Not supported: n > 1, logprobs, logit_bias, remote image URLs (disabled by default).

Provider-aware field translation

Fields are translated to each provider's native format, not blindly forwarded:

  • OpenAI / Mistral: All fields passed directly (same wire format)
  • Codex (Responses API): Only tool_choice and parallel_tool_calls (other fields rejected by API)
  • Anthropic: tool_choice{ type } format, stopstop_sequences, usermetadata.user_id, parallel_tool_calls: falsedisable_parallel_tool_use
  • Google: Nested into generationConfig with camelCase names (topP, stopSequences, seed, etc.)

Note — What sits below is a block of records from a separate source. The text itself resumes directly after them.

(* ===== verification/RawTime.v ===== *)
(** Clock readings [Os::RawTime], [crates/fprime-os/src/rawtime.rs].  What the
    system clock answers is an argument. *)

From stdpp Require Import list.
From S2P Require Import Prelude Serial SerialFacts Codec Time.

Local Open Scope Z_scope.

Inductive RawTimeStatus : Set := RtOk | RtOverflow | RtInvalidParams | RtNotSupported | RtOtherError.
#[export] Instance RawTimeStatus_eq_dec : EqDecision RawTimeStatus.
Proof. solve_decision. Defined.

Record RawTime : Set := MkRawTime { raw_seconds : Z; raw_nanoseconds : Z }.
Definition RawTime_new : RawTime := MkRawTime 0 0.

(** A reading: its status, and the time when the clock could be read. *)
Record Reading : Set := MkReading { read_status : RawTimeStatus; read_time : RawTime }.
Definition now (r : Reading) (t : RawTime) : RawTimeStatus * RawTime :=
  if bool_decide (read_status r = RtOk) then (RtOk, read_time r) else (read_status r, t).

Definition raw_ltb (a b : RawTime) : bool :=
  (raw_seconds a <? raw_seconds b) || ((raw_seconds a =? raw_seconds b) && (raw_nanoseconds a <? raw_nanoseconds b)).

Section diff.
Context `{BuildProfile}.

Definition get_time_interval (self other : RawTime) : outcome TimeInterval :=
  let '(t1, t2) := if raw_ltb self other then (other, self) else (self, other) in
  d ← sub_w 64 (raw_seconds t1) (raw_seconds t2);
  let seconds := wrap 32 d in
  '(seconds, nanoseconds) ←
    (if raw_nanoseconds t1 <? raw_nanoseconds t2 then
       c ← sub_w 32 1000000000 (raw_nanoseconds t2);
       ns ← add_w 32 (raw_nanoseconds t1) c;
       Ret (wrap 32 (seconds - 1), ns)
     else ns ← sub_w 32 (raw_nanoseconds t1) (raw_nanoseconds t2); Ret (seconds, ns));
  TimeInterval_set seconds (nanoseconds / 1000) (MkTimeInterval 0 0).

Definition get_diff_usec (self other : RawTime) : outcome (RawTimeStatus * Z) :=
  interval ← get_time_interval self other;
  let seconds := ti_seconds interval in
  let useconds := ti_useconds interval in
  let U32_MAX := 2 ^ 32 - 1 in
  if U32_MAX / 1000000 <? seconds then Ret (RtOverflow, U32_MAX)
  else
    sec_to_usec ← overflowing 32 (seconds * 1000000);
    left ← sub_w 32 U32_MAX useconds;
    if left <? sec_to_usec then Ret (RtOverflow, U32_MAX)
    else total ← add_w 32 sec_to_usec useconds; Ret (RtOk, total).

Definition raw_eqb (a b : RawTime) : outcome bool :=
  i ← get_time_interval a b; Ret ((ti_seconds i =? 0) && (ti_useconds i =? 0)).
End diff.

Definition RawTime_serialize_to (t : RawTime) (e : Endianness) : SerM unit :=
  _ ← serialize_u32 (wrap 32 (raw_seconds t)) e; serialize_u32 (raw_nanoseconds t) e.
Definition RawTime_deserialize_from (e : Endianness) : SerM RawTime :=
  s ← deserialize_u32 e; ns ← deserialize_u32 e; mret (MkRawTime s ns).

(** * Facts *)

(** A time a clock shows. *)
Definition raw_ok (t : RawTime) : Prop := is_u 64 (raw_seconds t) ∧ 0 ≤ raw_nanoseconds t < 1000000000.
#[export] Instance raw_ok_dec t : Decision (raw_ok t).
Proof. unfold raw_ok, is_u. apply _. Defined.
Definition raw_ns (t : RawTime) : Z := raw_seconds t * 1000000000 + raw_nanoseconds t.

Lemma div_parts q r : 0 ≤ r < 1000000000 →
  (q * 1000000000 + r) / 1000 / 1000000 = q ∧ (q * 1000000000 + r) / 1000 mod 1000000 = r / 1000.
Proof.
  intros Hr. assert ((q * 1000000000 + r) / 1000 = q * 1000000 + r / 1000) as ->.
  { replace (q * 1000000000 + r) with (r + (q * 1000000) * 1000) by lia. rewrite Z.div_add by lia. lia. }
  assert (0 ≤ r / 1000 < 1000000) as Hq by (split; [apply Z.div_pos; lia|apply Z.div_lt_upper_bound; lia]).
  rewrite Z.add_comm. split; [rewrite Z.div_add by lia; rewrite Z.div_small by lia; lia|rewrite Z_mod_plus_full; by apply Z.mod_small].
Qed.

Lemma ordered_interval `{BuildProfile} a b :
  raw_ok a → raw_ok b → raw_ltb a b = false → raw_ns a - raw_ns b < 2 ^ 32 * 1000000000 →
  let us := (raw_ns a - raw_ns b) / 1000 in
  0 ≤ raw_ns a - raw_ns b ∧ get_time_interval a b = Ret (MkTimeInterval (us / 1000000) (us mod 1000000)) ∧
  (raw_ltb b a = true → get_time_interval b a = get_time_interval a b).
Proof.
  cbn zeta. destruct a as [sa na], b as [sb nb]. unfold raw_ok, raw_ns, is_u. cbn [raw_seconds raw_nanoseconds]. intros [Ha1 Ha2] [Hb1 Hb2] Hl Hd.
  split; [unfold raw_ltb in Hl; cbn in Hl; lia|]. split; [|intros Hg; unfold get_time_interval; by rewrite Hl, Hg].
  unfold get_time_interval. rewrite Hl. cbv beta iota zeta. unfold raw_ltb in Hl. cbn [raw_seconds raw_nanoseconds] in *. unfold sub_w, add_w.
  rewrite (overflowing_in 64), outcome_bind_ret by (unfold is_u; lia). destruct (Z.ltb_spec na nb) as [Hn|Hn].
  - rewrite overflowing_in, outcome_bind_ret by (unfold is_u; lia). rewrite overflowing_in, !outcome_bind_ret by (unfold is_u; lia).
    destruct (div_parts (sa - sb - 1) (na + (1000000000 - nb)) ltac:(lia)) as [E1 E2].
    replace (sa * 1000000000 + na - (sb * 1000000000 + nb)) with ((sa - sb - 1) * 1000000000 + (na + (1000000000 - nb))) by lia. rewrite E1, E2.
    unfold TimeInterval_set. rewrite fw_assert_true, outcome_bind_ret by (apply Z.ltb_lt, Z.div_lt_upper_bound; lia). unfold wrap. rewrite Zminus_mod_idemp_l. by rewrite Z.mod_small by lia.
  - rewrite overflowing_in, !outcome_bind_ret by (unfold is_u; lia).
    destruct (div_parts (sa - sb) (na - nb) ltac:(lia)) as [E1 E2].
    replace (sa * 1000000000 + na - (sb * 1000000000 + nb)) with ((sa - sb) * 1000000000 + (na - nb)) by lia. rewrite E1, E2.
    unfold TimeInterval_set. rewrite fw_assert_true, outcome_bind_ret by (apply Z.ltb_lt, Z.div_lt_upper_bound; lia). unfold wrap. by rewrite Z.mod_small by lia.
Qed.

(** The distance in whole microseconds. *)
Lemma get_time_interval_exact `{BuildProfile} a b :
  raw_ok a → raw_ok b → Z.abs (raw_ns a - raw_ns b) < 2 ^ 32 * 1000000000 →
  let us := Z.abs (raw_ns a - raw_ns b) / 1000 in
  get_time_interval a b = Ret (MkTimeInterval (us / 1000000) (us mod 1000000)).
Proof.
  intros Ha Hb Hd us. destruct (raw_ltb a b) eqn:E.
  - assert (raw_ltb b a = false) as E' by (unfold raw_ltb in *; lia). destruct (ordered_interval b a Hb Ha E' ltac:(lia)) as (Hp & E1 & E2). rewrite E2, E1 by done.
    subst us. by replace (Z.abs (raw_ns a - raw_ns b)) with (raw_ns b - raw_ns a) by lia.
  - destruct (ordered_interval a b Ha Hb E ltac:(lia)) as (Hp & E1 & _). rewrite E1. subst us. by rewrite Z.abs_eq.
Qed.

(** The difference saturates at the largest 32-bit value. *)
Lemma get_diff_usec_exact `{BuildProfile} a b :
  raw_ok a → raw_ok b → Z.abs (raw_ns a - raw_ns b) < 2 ^ 32 * 1000000000 →
  let us := Z.abs (raw_ns a - raw_ns b) / 1000 in
  get_diff_usec a b = Ret (if us <? 2 ^ 32 then (RtOk, us) else (RtOverflow, 2 ^ 32 - 1)).
Proof.
  intros Ha Hb Hd us. unfold get_diff_usec. rewrite get_time_interval_exact, outcome_bind_ret by done. fold us. cbn [ti_seconds ti_useconds].
  assert (0 ≤ us) as Hus by (apply Z.div_pos; lia). pose proof (Z.mod_pos_bound us 1000000 ltac:(lia)) as Hm. pose proof (Z.div_mod us 1000000 ltac:(lia)) as Hdm.
  assert (0 ≤ us / 1000000) by (apply Z.div_pos; lia). change ((2 ^ 32 - 1) / 1000000) with 4294.
  destruct (Z.ltb_spec 4294 (us / 1000000)); [by rewrite (proj2 (Z.ltb_ge _ _)) by lia|]. unfold sub_w, add_w.
  rewrite (overflowing_in 32 (us / 1000000 * 1000000)), outcome_bind_ret by (unfold is_u; lia). rewrite (overflowing_in 32 (2 ^ 32 - 1 - us mod 1000000)), outcome_bind_ret by (unfold is_u; lia).
  destruct (Z.ltb_spec (2 ^ 32 - 1 - us mod 1000000) (us / 1000000 * 1000000)); [by rewrite (proj2 (Z.ltb_ge _ _)) by lia|].
  rewrite overflowing_in, outcome_bind_ret by (unfold is_u; lia). rewrite (proj2 (Z.ltb_lt _ _)) by lia. do 2 f_equal. lia.
Qed.
(** * doc_finder: index lifecycle, ingestion and retrieval

    A shallow embedding of the Python sources

      - [indexer.py]      (class [Indexer]),
      - [data_loader.py]  (class [DataLoader]),
      - [llm_handler.py]  (class [LLMHandler]),
      - [ai_app/query_engine.py] (class [QueryEngine]),
      - [ai_app/config.py] and [ai_app/main.py] (the start-up and the
        query loop),

    followed by the properties of the specification that concern them.

    Conventions.  Python statements that can raise are computations in a
    state-and-exception monad [M]; an exception keeps the side effects made
    before it was raised.  Calls to [logger] have no effect on any value the
    program computes and are left out.  The collaborators that live outside
    the repository (the PDF parser, the FAISS store, the completion backend)
    are fields of an environment record [Env] and of the [VectorStore]
    object: nothing is assumed about them unless a statement says so. *)

From Stdlib Require Import Ascii ZArith Lia.
From stdpp Require Import gmap strings list fin_maps sorting.

Local Open Scope Z_scope.

(** ** Python strings *)

Module Py.

Definition nl : string := String "010"%char EmptyString.
Definition dquote : string := String "034"%char EmptyString.

(** [str.lower].  A Python [str] is held as its UTF-8 encoding.  The
    ASCII capitals are mapped to small letters and the bytes of every other
    code point are kept.  The sources only compare a lowered string with
    the ASCII words [exit], [yes], [y] and [.pdf].  Beyond ASCII, only
    U+212A (the Kelvin sign, lowered to [k]) and U+0130 (lowered to [i]
    followed by the combining dot U+0307) have ASCII letters in their
    lower case, and neither can complete one of these words, so these
    comparisons come out as in Python. *)
Definition lower_char (c : ascii) : ascii :=
  let n := N_of_ascii c in
  if ((65 <=? n) && (n <=? 90))%N then ascii_of_N (n + 32) else c.

Fixpoint lower (s : string) : string :=
  match s with
  | EmptyString => EmptyString
  | String c s' => String (lower_char c) (lower s')
  end.

(** [str.isspace] on the ASCII range: TAB, LF, VT, FF, CR, FS, GS, RS, US
    and the space. *)
Definition isspace_char (c : ascii) : bool :=
  let n := N_of_ascii c in
  (((9 <=? n) && (n <=? 13)) || ((28 <=? n) && (n <=? 32)))%N.

(** The other white space of [str.isspace], by its UTF-8 bytes: U+0085 and
    U+00A0 take two bytes, U+1680, U+2000 to U+200A, U+2028, U+2029,
    U+202F, U+205F and U+3000 take three. *)
Definition isspace2 (b1 b2 : ascii) : bool :=
  let n1 := N_of_ascii b1 in
  let n2 := N_of_ascii b2 in
  ((n1 =? 194) && ((n2 =? 133) || (n2 =? 160)))%N.

Definition isspace3 (b1 b2 b3 : ascii) : bool :=
  let n1 := N_of_ascii b1 in
  let n2 := N_of_ascii b2 in
  let n3 := N_of_ascii b3 in
  (((n1 =? 225) && (n2 =? 154) && (n3 =? 128))
   || ((n1 =? 226) && (n2 =? 128)
       && (((128 <=? n3) && (n3 <=? 138))
           || (n3 =? 168) || (n3 =? 169) || (n3 =? 175)))
   || ((n1 =? 226) && (n2 =? 129) && (n3 =? 159))
   || ((n1 =? 227) && (n2 =? 128) && (n3 =? 128)))%N.

(** Dropping the white space at the head of a text.  With [backwards] the
    text is read from its end, so the bytes of a code point come in
    reverse. *)
Fixpoint lstrip_from (backwards : bool) (s : string) : string :=
  match s with
  | EmptyString => EmptyString
  | String b1 s1 =>
      if isspace_char b1 then lstrip_from backwards s1
      else
        match s1 with
        | EmptyString => s
        | String b2 s2 =>
            if (if backwards then isspace2 b2 b1 else isspace2 b1 b2)
            then lstrip_from backwards s2
            else
              match s2 with
              | EmptyString => s
              | String b3 s3 =>
                  if (if backwards then isspace3 b3 b2 b1
                      else isspace3 b1 b2 b3)
                  then lstrip_from backwards s3
                  else s
              end
        end
  end.

Definition lstrip (s : string) : string := lstrip_from false s.

Definition rstrip (s : string) : string :=
  String.rev (lstrip_from true (String.rev s)).

Definition strip (s : string) : string := rstrip (lstrip s).
(** * Password generator core of script.js: random source, pool builder, composer

    A shallow embedding of [secureRandomInt], [pickOne], [shuffleInPlace],
    [buildPools] and [generatePassword] and the properties the specification
    states about them.

    JavaScript numbers that are integers in the source are [Z]; strings are
    [string]; an array is a [list]; a value that may be [undefined] (the result
    of an index out of range) is an [option].  The random generator of the
    platform is an oracle indexed by the number of values read so far, and the
    code runs in a small monad threading that counter, with exceptions and a
    loop budget for the only unbounded loop of the program. *)

From Stdlib Require Import ZArith String Ascii DecimalString Floats.
From stdpp Require Import base tactics option list strings.

Local Open Scope string_scope.
Local Open Scope list_scope.
Local Open Scope Z_scope.

(** ** The platform *)

(** [window.crypto] is either present, and then [getRandomValues] writes an
    unsigned 32-bit value into the one-element buffer at each call, or absent,
    and then the code falls back to [Math.floor(Math.random() * maxExclusive)].
    The floating-point product is not modelled: the platform supplies the
    integer that the floor evaluates to, for the given bound, at each call.
    In both cases the index is the number of random values read before. *)
Inductive platform : Type :=
| WithCrypto (getRandomValues : nat → Z)
| NoCrypto (mathRandomFloor : nat → Z → Z).

(** ** The monad *)

Inductive outcome (A : Type) : Type :=
| Done (a : A) (used : nat)     (* normal return; random values read so far *)
| Thrown (msg : string)         (* an exception escaped *)
| Spinning.                     (* [while (true)] is still running *)
Arguments Done {A} a used.
Arguments Thrown {A} msg.
Arguments Spinning {A}.

Definition M (A : Type) : Type := nat → outcome A.

Definition ret {A} (a : A) : M A := λ p, Done a p.

Definition throw {A} (msg : string) : M A := λ _, Thrown msg.

Definition bind {A B} (m : M A) (k : A → M B) : M B :=
  λ p, match m p with
       | Done a p' => k a p'
       | Thrown msg => Thrown msg
       | Spinning => Spinning
       end.

Notation "'let*' x ':=' m 'in' k" := (bind m (λ x, k))
  (at level 10, x name, m at level 100, k at level 200).

(** ** JavaScript strings and arrays *)

(** [str[i]] for a number [i] that is an integer: a character, or [undefined]
    when [i] is negative or not below [str.length]. *)
Definition str_at (str : string) (i : Z) : option ascii :=
  if i <? 0 then None else String.get (Z.to_nat i) str.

Fields that have no equivalent in a target provider are silently skipped — the request succeeds and the provider's default applies.

Model Naming and Exposure

Public model IDs

The proxy generates public model IDs based on a configurable ID mode:

Mode Behavior Example
collision-prefixed (default) Raw model IDs; prefix only providers that share a model name gpt-4o or openai/gpt-4o if codex also has gpt-4o
universal Raw model IDs only; rejects config if duplicates exist gpt-4o, claude-sonnet-4-20250514
always-prefixed Always <prefix>/<model-id> openai/gpt-4o, anthropic/claude-sonnet-4-20250514

The collision-prefixed mode prefixes all models from providers that form a connected conflict group (not just the colliding model names).

Exposure modes

Control which models appear in the API:

Mode Behavior
all (default) Expose every model with configured credentials
scoped Expose models from selected providers only (scopedProviders)
custom Expose an explicit allowlist of canonical IDs (customModels)

Canonical model IDs

Internal canonical IDs use the provider/model-id format matching pi's registry:

anthropic/claude-sonnet-4-20250514
openai/gpt-4o
google/gemini-2.5-pro
xai/grok-3
openrouter/anthropic/claude-sonnet-4-20250514

Canonical IDs are accepted as backward-compatible fallback in requests, but only for models that are currently exposed. Hidden models cannot be reached by canonical ID.

Configuration

What comes from pi

The proxy reads two files from pi's configuration directory (~/.pi/agent/):

File Managed by What the proxy uses
auth.json pi /login API keys for each provider (Anthropic, OpenAI, Google, etc.)
models.json pi built-in + user edits Model definitions, capabilities, and pricing

The proxy does not read pi's settings.json (installed packages, enabled extensions) or session-level model filters (--models flag). All models with configured credentials are exposed through the proxy, regardless of pi session scope.

What the proxy adds

Proxy-specific settings are configured via environment variables or the /proxy config panel (when installed as a pi package):

Setting Env variable Default Description
Bind address PI_PROXY_HOST 127.0.0.1 Network interface (127.0.0.1 = local only, 0.0.0.0 = all)
Port PI_PROXY_PORT 4141 HTTP listen port
Auth token PI_PROXY_AUTH_TOKEN (disabled) Bearer token for proxy authentication
Remote images PI_PROXY_REMOTE_IMAGES false Allow remote image URL fetching
Max body size PI_PROXY_MAX_BODY_SIZE 52428800 (50 MB) Maximum request body size in bytes
Upstream timeout PI_PROXY_UPSTREAM_TIMEOUT_MS 120000 (120s) Upstream request timeout in milliseconds

Model exposure settings are configured via the JSON config file (~/.pi/agent/proxy-config.json):

Setting Default Description
publicModelIdMode collision-prefixed Public ID format: collision-prefixed, universal, always-prefixed
modelExposureMode all Which models to expose: all, scoped, custom
scopedProviders [] Provider keys for scoped mode
customModels [] Canonical model IDs for custom mode
providerPrefixes {} Provider key -> custom prefix label overrides

When used as a pi package, all settings are persisted in ~/.pi/agent/proxy-config.json and applied when the extension spawns the proxy.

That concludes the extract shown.